*PROBLEM TO SOLVE*
Look for "RefA" in the records and copy every line that has it.

Stored data entries
++++++++++++++++++++
(** [setupPrimaryComp], assignment by assignment. *)
Definition setupPrimaryComp (m : merge) : Package :=
  let app := Settings_App (settings m) in
  let p := emptyPackage in
  let p := set_PackageName (App_Name app) p in
  let p := set_PackageVersion (App_Version app) p in
  let p := set_PackageSPDXIdentifier (rootID m) p in
  let p := set_PackageDownloadLocation "NOASSERTION" p in
  let p :=
    if negb (String.eqb (Author_Name (App_Supplier app)) "")
       || negb (String.eqb (Author_Email (App_Supplier app)) "")
    then set_PackageSupplier
           (Some (mkSupplier
                    (sprintf_paren (Author_Name (App_Supplier app)) (Author_Email (App_Supplier app)))
                    "Organization")) p
    else set_PackageSupplier (Some (mkSupplier "NOASSERTION" "NOASSERTION")) p in
  let p := set_FilesAnalyzed false p in
  let p :=
    if 0 <? length (App_Checksums app)
    then set_PackageChecksums
           (Some (map (fun x => mkChecksum (spdx_hash_algos (Algorithm x)) (Value x))
                      (filter (fun x => negb (String.length (Value x) =? 0)) (App_Checksums app))))
           p
    else p in
  let p :=
    if negb (String.eqb (License_Id (App_License app)) "")
    then set_PackageLicenseConcluded (License_Id (App_License app)) p else p in
  let p :=
    if negb (String.eqb (License_Expression (App_License app)) "")
    then set_PackageLicenseConcluded (License_Expression (App_License app)) p else p in
  let p :=
    if negb (String.eqb (License_Expression (App_License app)) "")
       && String.eqb (License_Id (App_License app)) ""
    then set_PackageLicenseConcluded "NOASSERTION" (set_PackageLicenseDeclared "NOASSERTION" p)
    else p in
  let p :=
    if negb (String.eqb (App_Copyright app) "")
    then set_PackageCopyrightText (App_Copyright app) p
    else set_PackageCopyrightText "NOASSERTION" p in
  let p := set_PackageDescription (App_Description app) p in
  let p := set_PrimaryPackagePurpose (App_PrimaryPurpose app) p in
  let p := set_PackageExternalReferences [] p in
  let p :=
    if negb (String.eqb (App_Purl app) "")
    then set_PackageExternalReferences
           (PackageExternalReferences p
            ++ [Some (mkExtRef CategoryPackageManager TypePackageManagerPURL (App_Purl app))]) p
    else p in
  let p :=
    if negb (String.eqb (App_CPE app) "")
    then set_PackageExternalReferences
           (PackageExternalReferences p
            ++ [Some (mkExtRef CategorySecurity TypeSecurityCPE23Type (App_CPE app))]) p
    else p in
  p.

(** The loop of [isDescribedPackage] over [descRels], for the identifier
    [id] of a package that is not nil. *)
Fixpoint describes (w : World) (id : string) (descRels : list (option loc)) : bool :=
  match descRels with
  | [] => false
  | None :: rest => describes w id rest
  | Some l :: rest =>
      if String.eqb (ElementRefID (RefB (cells w l))) id then true
      else describes w id rest
  end.

Definition isDescribedPackage (w : World) (pkg : option Package)
    (descRels : list (option loc)) : bool :=
  match pkg with
  | None => false
  | Some p => describes w (PackageSPDXIdentifier p) descRels
  end.

Definition set_ElementRefID (v : string) (e : DocElementID) : DocElementID :=
  mkDocElementID (DocumentRefID e) v (SpecialID e).

(** The body of the [lo.ForEach] callback on a relationship that is not
    nil: [RefA] is tested and assigned, then [RefB]. *)
Definition retarget (old new : string) (r : spdx_Relationship) : spdx_Relationship :=
  let r1 :=
    if String.eqb (ElementRefID (RefA r)) old
    then mkRelationship (set_ElementRefID new (RefA r)) (RefB r)
           (Relationship r) (RelationshipComment r)
    else r in
  if String.eqb (ElementRefID (RefB r1)) old
  then mkRelationship (RefA r1) (set_ElementRefID new (RefB r1))
         (Relationship r1) (RelationshipComment r1)
  else r1.

(** [lo.ForEach(doc.Relationships, ...)]: the objects are updated in
    place, in list order; a nil entry is skipped. *)
Fixpoint retargetAll (old new : string) (rels : list (option loc)) (w : World) : World :=
  match rels with
  | [] => w
  | None :: rest => retargetAll old new rest w
  | Some l :: rest => retargetAll old new rest (store l (retarget old new (cells w l)) w)
  end.

(** The callback of the [lo.Filter] that computes [descRels]. *)
Definition isDescribes (w : World) (rel : option loc) : bool :=
  match rel with
  | None => false
  | Some l => String.eqb (Relationship (cells w l)) TypeRelationshipDescribe
  end.

(** The callback of the [lo.Filter] that collects the output relationships. *)
Definition isNotDescribes (w : World) (rel : option loc) : bool :=
  match rel with
  | None => false
  | Some l => negb (String.eqb (Relationship (cells w l)) TypeRelationshipDescribe)
  end.

(** The accumulators [pkgs] and [deps] together with the world. *)
Record acc : Type := mkAcc {
  acc_world : World;
  acc_pkgs : list (option Package);
  acc_deps : list (option loc)
}.

(** One turn of the loop over [doc.Packages].  When [cloneComp] fails
    the warning reads [pkg.PackageSPDXIdentifier], which panics on a nil
    package. *)
Definition ingestPackage (root : string) (doc : Document) (descRels : list (option loc))
    (pkg : option Package) (a : acc) : result acc :=
  let isDescPkg := isDescribedPackage (acc_world a) pkg descRels in
  match cloneComp pkg with
  | None => _ <- deref pkg ;; Done a
  | Some cPkg =>
      if isDescPkg then
        orig <- deref pkg ;;
        let '(u, w1) := uuid_New (acc_world a) in
        let cPkg := set_PackageSPDXIdentifier ("Package-" ++ u)%string cPkg in
        let '(l, w2) :=
          new_Relationship
            (mkRelationship (MakeDocElementID "" root)
               (MakeDocElementID "" (PackageSPDXIdentifier cPkg))
               TypeRelationshipContains "") w1 in
        let w3 := retargetAll (PackageSPDXIdentifier orig) (PackageSPDXIdentifier cPkg)
                    (Relationships doc) w2 in
        Done (mkAcc w3 (acc_pkgs a ++ [Some cPkg]) (acc_deps a ++ [Some l]))
      else Done (mkAcc (acc_world a) (acc_pkgs a ++ [Some cPkg]) (acc_deps a))
  end.

Fixpoint ingestPackages (root : string) (doc : Document) (descRels : list (option loc))
    (ps : list (option Package)) (a : acc) : result acc :=
  match ps with
  | [] => Done a
  | pkg :: rest =>
      a1 <- ingestPackage root doc descRels pkg a ;;
      ingestPackages root doc descRels rest a1
  end.

(** One turn of the loop over [m.in]. *)
Definition ingestDoc (root : string) (doc : Document) (a : acc) : result acc :=
  let descRels := filter (isDescribes (acc_world a)) (Relationships doc) in
  ingestPackages root doc descRels (Packages doc) a.

Fixpoint ingestDocs (root : string) (docs : list Document) (a : acc) : result acc :=
  match docs with
  | [] => Done a
  | doc :: rest =>
      a1 <- ingestDoc root doc a ;;
      ingestDocs root rest a1
  end.

(** [hierarchicalMerge], up to the call of [writeSBOM]: the result is the
    world and the merge whose [out] is the document handed to the writer. *)
Definition hierarchicalMerge (w : World) (m : merge) : result (World * merge) :=
  let pc := setupPrimaryComp m in
  let '(l0, w0) :=
    new_Relationship
      (mkRelationship (MakeDocElementID "" "DOCUMENT")
         (MakeDocElementID "" (PackageSPDXIdentifier pc))
         TypeRelationshipDescribe "") w in
  a <- ingestDocs (PackageSPDXIdentifier pc) (in_ m) (mkAcc w0 [Some pc] [Some l0]) ;;
  let w1 := acc_world a in
  let deps := acc_deps a
              ++ flat_map (fun doc => filter (isNotDescribes w1) (Relationships doc)) (in_ m) in
  let files := concat (map Files (in_ m)) in
  let otherLics := flat_map OtherLicenses (in_ m) in
  let o := out m in
  Done (w1,
        with_out m
          (mkDocument (SPDXVersion o) (DataLicense o) (SPDXIdentifier o) (DocumentName o)
             (DocumentNamespace o) (ExternalDocumentReferences o) (DocumentComment o)
             (Doc_CreationInfo o) (acc_pkgs a) files otherLics deps)).

(** [flatMerge]. *)
Definition flatMerge (m : merge) : option string :=
  Some "spdx flat merge not implemented".

End Merge.

End assemble.

(* ------------------------------------------------------------------ *)
(** * Predicates of the specification and sample inputs *)

(** Number of external references of the exact kind [kind]. *)
Definition countRefType (kind : string) (refs : list (option PackageExternalReference)) : nat :=
  length (filter (fun r => match r with
                           | Some x => String.eqb (RefType x) kind
                           | None => false
                           end) refs).

Definition noNilRef (refs : list (option PackageExternalReference)) : Prop :=
  Forall (fun r => r <> None) refs.

(** The configuration of the failing run of C1: [cpe] alone is
    configured, for the primary component, under the overwrite policy. *)
Definition cfg_cpe_overwrite : edit.configParams :=
  edit.mkConfigParams "primary-component" "" "" (edit.mkParamTuple "" "") []
    "" "cpe:2.3:a:acme:widget:2.0:*:*:*:*:*:*:*" "" "" "" "" []
    false false false false false true false false false false false false false
    false false.

Definition pkg_with_cpe : Package :=
  set_PackageExternalReferences
    [Some (mkExtRef "SECURITY" "cpe23Type" "cpe:2.3:a:acme:widget:1.0:*:*:*:*:*:*:*")]
    (set_PackageName "widget" emptyPackage).

Definition doc_cpe_overwrite : edit.spdxEditDoc :=
  edit.mkSpdxEditDoc emptyDocument (Some pkg_with_cpe) cfg_cpe_overwrite.

(** The failing run of C2: the primary component is asked for, the
    resolver finds none, and a name is configured. *)
Definition cfg_name_primary : edit.configParams :=
  edit.mkConfigParams "primary-component" "widget" "" (edit.mkParamTuple "" "") []
    "" "" "" "" "" "" []
    true false false false false false false false false false false false false
    true false.

Definition doc_unresolved : edit.spdxEditDoc :=
  edit.NewSpdxEditDoc (fun _ _ _ => None) emptyDocument cfg_name_primary.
++++++++++++++++++++
*ANSWER SPACE*
    nil: [RefA] is tested and assigned, then [RefB]. *)
    if String.eqb (ElementRefID (RefA r)) old
    then mkRelationship (set_ElementRefID new (RefA r)) (RefB r)
  then mkRelationship (RefA r1) (set_ElementRefID new (RefB r1))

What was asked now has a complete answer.